# [The task]
Only the lines containing "local" should appear in the answer, copied from the listing below.

--

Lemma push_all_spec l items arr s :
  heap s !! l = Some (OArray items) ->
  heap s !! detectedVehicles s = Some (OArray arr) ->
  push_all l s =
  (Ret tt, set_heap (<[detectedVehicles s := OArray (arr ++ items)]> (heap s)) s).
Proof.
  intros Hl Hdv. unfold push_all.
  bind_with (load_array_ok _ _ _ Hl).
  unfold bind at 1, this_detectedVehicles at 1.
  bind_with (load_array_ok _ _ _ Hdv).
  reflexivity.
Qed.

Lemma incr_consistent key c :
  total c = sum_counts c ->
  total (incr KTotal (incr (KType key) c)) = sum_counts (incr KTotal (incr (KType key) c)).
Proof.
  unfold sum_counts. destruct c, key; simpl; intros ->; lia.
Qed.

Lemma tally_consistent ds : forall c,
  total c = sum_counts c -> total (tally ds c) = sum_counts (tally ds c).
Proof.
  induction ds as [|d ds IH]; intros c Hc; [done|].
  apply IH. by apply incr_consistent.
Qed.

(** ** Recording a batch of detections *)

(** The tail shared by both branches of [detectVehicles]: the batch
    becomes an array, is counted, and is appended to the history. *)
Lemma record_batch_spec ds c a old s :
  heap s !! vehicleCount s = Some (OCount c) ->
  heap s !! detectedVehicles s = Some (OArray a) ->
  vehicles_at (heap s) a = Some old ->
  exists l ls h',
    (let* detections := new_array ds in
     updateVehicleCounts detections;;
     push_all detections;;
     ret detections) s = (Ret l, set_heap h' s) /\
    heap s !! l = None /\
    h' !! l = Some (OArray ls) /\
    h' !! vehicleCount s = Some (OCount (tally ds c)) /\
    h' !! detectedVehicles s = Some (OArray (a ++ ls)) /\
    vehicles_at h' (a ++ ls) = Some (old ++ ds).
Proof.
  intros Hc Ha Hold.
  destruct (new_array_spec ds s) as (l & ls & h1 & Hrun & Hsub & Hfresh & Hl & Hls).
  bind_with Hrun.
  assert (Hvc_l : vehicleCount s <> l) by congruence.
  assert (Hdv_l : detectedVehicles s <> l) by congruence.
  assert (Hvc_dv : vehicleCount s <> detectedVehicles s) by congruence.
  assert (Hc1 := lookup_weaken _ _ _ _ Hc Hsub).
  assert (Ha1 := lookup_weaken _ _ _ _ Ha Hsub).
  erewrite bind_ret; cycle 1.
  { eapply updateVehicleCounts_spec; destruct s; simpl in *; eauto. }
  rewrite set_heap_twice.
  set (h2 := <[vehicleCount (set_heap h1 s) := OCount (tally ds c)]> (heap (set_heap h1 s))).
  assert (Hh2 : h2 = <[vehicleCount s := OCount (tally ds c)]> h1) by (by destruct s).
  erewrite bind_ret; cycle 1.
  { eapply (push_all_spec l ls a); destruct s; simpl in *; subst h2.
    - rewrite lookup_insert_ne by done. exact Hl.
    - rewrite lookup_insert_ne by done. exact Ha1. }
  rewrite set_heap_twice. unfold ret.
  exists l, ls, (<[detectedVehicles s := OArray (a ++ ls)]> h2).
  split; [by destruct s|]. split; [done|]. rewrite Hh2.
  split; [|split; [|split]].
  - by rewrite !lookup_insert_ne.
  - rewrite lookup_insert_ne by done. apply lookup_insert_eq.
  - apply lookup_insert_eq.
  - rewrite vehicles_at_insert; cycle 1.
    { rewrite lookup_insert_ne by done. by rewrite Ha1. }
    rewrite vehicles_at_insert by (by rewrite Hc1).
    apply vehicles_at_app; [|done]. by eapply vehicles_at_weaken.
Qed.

--

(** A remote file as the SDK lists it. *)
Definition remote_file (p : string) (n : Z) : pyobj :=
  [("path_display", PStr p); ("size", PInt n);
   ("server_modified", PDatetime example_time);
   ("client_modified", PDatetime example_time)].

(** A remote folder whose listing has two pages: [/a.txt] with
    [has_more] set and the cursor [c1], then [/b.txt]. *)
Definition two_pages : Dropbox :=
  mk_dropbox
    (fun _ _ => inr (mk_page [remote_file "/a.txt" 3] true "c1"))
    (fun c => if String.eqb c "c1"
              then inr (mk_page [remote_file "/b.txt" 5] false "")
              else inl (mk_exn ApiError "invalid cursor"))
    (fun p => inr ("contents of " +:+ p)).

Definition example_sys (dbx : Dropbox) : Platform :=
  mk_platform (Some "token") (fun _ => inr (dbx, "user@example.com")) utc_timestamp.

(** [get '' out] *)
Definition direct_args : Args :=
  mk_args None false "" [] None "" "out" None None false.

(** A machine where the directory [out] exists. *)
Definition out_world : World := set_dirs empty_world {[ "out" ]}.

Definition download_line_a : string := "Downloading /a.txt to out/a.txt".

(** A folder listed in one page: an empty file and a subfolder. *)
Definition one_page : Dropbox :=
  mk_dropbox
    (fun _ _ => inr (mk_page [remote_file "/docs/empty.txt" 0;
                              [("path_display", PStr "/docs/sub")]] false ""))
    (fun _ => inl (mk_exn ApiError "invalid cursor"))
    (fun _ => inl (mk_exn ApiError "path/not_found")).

--

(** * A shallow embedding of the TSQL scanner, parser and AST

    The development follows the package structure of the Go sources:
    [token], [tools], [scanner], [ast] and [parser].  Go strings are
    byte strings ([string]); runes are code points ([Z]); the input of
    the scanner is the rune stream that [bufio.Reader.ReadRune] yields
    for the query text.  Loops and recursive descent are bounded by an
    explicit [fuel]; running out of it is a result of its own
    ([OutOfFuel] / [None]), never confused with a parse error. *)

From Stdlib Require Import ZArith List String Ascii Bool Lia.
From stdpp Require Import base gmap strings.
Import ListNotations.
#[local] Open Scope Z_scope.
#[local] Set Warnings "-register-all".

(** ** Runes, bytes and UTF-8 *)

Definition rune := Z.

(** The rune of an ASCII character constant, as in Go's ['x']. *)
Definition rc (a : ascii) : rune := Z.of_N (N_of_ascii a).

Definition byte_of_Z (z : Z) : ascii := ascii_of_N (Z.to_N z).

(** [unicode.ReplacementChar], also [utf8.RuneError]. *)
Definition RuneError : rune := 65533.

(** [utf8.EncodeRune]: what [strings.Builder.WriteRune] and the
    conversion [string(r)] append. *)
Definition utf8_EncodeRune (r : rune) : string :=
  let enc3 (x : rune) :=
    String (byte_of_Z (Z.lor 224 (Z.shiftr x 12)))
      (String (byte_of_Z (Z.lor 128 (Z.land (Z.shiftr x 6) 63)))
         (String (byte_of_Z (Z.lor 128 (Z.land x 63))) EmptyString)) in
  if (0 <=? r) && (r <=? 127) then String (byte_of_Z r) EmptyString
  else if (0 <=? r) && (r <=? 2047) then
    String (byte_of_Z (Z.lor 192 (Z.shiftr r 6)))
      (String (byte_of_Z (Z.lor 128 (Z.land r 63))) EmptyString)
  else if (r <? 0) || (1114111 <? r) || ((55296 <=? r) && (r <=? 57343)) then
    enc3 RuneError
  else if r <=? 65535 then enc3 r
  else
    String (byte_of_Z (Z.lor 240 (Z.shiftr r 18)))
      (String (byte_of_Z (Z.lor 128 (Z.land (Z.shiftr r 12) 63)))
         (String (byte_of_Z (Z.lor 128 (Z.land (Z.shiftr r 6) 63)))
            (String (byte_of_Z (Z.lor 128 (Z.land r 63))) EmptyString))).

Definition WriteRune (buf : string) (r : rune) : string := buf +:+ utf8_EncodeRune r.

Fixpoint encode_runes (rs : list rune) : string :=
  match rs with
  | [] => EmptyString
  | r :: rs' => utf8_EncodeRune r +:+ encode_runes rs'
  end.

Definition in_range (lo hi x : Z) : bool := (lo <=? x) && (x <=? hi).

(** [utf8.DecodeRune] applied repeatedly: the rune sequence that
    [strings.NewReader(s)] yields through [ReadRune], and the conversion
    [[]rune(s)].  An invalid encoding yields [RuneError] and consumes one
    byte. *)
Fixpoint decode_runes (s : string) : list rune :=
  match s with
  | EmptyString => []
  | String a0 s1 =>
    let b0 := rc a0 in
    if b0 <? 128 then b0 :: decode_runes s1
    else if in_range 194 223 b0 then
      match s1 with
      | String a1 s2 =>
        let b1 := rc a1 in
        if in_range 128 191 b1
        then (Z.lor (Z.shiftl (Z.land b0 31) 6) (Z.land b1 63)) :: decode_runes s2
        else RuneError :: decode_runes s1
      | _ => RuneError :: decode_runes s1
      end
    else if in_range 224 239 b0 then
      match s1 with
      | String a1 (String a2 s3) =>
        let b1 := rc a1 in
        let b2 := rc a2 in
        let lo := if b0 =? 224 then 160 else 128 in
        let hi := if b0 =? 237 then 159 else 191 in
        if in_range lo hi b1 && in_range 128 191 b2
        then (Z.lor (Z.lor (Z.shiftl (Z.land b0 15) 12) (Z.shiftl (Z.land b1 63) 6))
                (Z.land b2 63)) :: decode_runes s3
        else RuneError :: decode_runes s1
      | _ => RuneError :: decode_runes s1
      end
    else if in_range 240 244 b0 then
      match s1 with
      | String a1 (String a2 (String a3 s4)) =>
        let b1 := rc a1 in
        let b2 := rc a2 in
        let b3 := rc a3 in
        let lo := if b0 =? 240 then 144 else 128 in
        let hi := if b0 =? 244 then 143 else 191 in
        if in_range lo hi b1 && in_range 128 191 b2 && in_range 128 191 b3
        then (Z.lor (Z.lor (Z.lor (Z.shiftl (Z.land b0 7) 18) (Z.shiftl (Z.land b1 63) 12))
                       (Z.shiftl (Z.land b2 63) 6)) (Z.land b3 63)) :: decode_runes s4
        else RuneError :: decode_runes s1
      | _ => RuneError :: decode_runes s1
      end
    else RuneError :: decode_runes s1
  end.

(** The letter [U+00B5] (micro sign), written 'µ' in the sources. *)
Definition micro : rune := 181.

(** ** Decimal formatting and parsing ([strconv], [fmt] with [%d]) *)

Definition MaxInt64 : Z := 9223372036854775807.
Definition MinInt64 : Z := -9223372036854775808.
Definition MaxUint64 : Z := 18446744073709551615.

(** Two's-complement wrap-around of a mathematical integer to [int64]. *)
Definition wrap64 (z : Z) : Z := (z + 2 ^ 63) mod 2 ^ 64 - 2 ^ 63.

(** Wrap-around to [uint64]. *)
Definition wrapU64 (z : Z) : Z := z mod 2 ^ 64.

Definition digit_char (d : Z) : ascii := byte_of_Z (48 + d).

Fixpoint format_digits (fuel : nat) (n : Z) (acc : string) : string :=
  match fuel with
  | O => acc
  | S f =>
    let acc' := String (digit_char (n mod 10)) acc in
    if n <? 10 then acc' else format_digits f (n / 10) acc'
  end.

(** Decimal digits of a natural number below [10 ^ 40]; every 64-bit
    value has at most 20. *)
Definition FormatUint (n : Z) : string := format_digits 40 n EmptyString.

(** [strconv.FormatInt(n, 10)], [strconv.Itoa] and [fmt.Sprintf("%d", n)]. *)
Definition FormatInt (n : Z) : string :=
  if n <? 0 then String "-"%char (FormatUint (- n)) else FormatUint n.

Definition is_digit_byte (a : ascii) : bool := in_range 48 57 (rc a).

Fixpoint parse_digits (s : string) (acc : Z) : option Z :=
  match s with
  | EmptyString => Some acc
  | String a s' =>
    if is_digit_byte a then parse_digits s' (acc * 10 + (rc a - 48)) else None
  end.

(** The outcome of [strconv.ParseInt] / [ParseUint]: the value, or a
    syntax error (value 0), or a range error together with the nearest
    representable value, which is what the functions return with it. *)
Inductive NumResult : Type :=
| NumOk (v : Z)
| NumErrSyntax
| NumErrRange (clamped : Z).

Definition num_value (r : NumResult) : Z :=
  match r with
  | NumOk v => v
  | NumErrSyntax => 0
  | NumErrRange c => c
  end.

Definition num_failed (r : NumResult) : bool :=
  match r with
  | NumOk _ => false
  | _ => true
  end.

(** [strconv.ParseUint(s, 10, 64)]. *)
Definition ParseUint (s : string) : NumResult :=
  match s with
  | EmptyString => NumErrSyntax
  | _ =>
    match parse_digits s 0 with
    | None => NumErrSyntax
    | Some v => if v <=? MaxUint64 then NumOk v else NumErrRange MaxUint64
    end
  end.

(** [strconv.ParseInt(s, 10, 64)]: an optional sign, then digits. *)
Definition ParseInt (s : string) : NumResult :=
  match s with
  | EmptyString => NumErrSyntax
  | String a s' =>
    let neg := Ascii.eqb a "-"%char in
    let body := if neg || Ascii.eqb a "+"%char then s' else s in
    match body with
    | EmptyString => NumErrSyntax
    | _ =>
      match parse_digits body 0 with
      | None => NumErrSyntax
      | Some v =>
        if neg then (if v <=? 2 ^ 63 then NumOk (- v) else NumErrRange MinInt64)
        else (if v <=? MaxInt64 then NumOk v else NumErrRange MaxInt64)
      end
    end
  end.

--

# [Response for this exercise]
#[local] Open Scope Z_scope.
#[local] Set Warnings "-register-all".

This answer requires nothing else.